What is being asked: Restate the lines word for word, from the one containing "head (filter (fun" through the last line of the entries below, without any other lines.

Data entries:
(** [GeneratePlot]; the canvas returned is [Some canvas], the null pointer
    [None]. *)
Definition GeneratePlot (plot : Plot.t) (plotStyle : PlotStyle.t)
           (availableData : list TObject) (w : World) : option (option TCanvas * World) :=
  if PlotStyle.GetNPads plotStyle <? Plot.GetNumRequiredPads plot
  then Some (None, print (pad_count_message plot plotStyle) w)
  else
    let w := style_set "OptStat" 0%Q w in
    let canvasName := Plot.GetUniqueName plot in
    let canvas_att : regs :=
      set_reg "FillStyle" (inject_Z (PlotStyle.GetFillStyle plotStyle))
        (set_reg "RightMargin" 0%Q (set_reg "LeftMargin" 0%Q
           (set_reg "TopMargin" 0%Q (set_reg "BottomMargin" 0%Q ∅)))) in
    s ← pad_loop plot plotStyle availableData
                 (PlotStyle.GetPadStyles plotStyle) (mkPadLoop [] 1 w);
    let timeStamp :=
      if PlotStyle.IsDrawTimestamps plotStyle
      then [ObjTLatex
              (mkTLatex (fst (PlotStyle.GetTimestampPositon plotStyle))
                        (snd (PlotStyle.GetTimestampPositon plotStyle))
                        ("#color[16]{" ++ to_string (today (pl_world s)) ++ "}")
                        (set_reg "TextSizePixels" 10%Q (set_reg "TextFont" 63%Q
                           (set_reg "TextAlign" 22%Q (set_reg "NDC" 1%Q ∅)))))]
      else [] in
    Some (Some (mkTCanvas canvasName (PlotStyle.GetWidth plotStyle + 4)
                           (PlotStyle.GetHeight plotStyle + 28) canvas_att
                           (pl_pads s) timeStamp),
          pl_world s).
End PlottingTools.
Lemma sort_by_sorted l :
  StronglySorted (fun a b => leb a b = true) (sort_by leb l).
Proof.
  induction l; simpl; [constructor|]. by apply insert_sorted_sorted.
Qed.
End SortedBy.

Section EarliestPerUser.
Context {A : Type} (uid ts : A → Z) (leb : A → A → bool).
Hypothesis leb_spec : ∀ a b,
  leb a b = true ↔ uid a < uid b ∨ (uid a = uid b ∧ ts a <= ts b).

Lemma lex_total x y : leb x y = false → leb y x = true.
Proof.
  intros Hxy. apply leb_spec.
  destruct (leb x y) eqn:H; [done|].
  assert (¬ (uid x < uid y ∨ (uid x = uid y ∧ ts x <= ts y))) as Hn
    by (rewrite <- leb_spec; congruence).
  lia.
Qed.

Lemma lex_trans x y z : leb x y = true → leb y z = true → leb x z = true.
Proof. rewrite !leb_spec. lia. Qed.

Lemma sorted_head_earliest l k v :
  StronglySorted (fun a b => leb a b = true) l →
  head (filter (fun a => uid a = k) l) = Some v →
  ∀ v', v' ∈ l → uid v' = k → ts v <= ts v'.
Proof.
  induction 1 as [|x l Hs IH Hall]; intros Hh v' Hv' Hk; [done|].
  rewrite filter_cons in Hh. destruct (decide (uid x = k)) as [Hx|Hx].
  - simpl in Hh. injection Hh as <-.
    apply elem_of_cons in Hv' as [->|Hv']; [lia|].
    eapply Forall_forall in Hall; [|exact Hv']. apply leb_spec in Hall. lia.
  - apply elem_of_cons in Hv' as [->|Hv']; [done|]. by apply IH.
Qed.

Solution to this exercise:
  head (filter (fun a => uid a = k) l) = Some v →
  ∀ v', v' ∈ l → uid v' = k → ts v <= ts v'.
Proof.
  induction 1 as [|x l Hs IH Hall]; intros Hh v' Hv' Hk; [done|].
  rewrite filter_cons in Hh. destruct (decide (uid x = k)) as [Hx|Hx].
  - simpl in Hh. injection Hh as <-.
    apply elem_of_cons in Hv' as [->|Hv']; [lia|].
    eapply Forall_forall in Hall; [|exact Hv']. apply leb_spec in Hall. lia.
  - apply elem_of_cons in Hv' as [->|Hv']; [done|]. by apply IH.
Qed.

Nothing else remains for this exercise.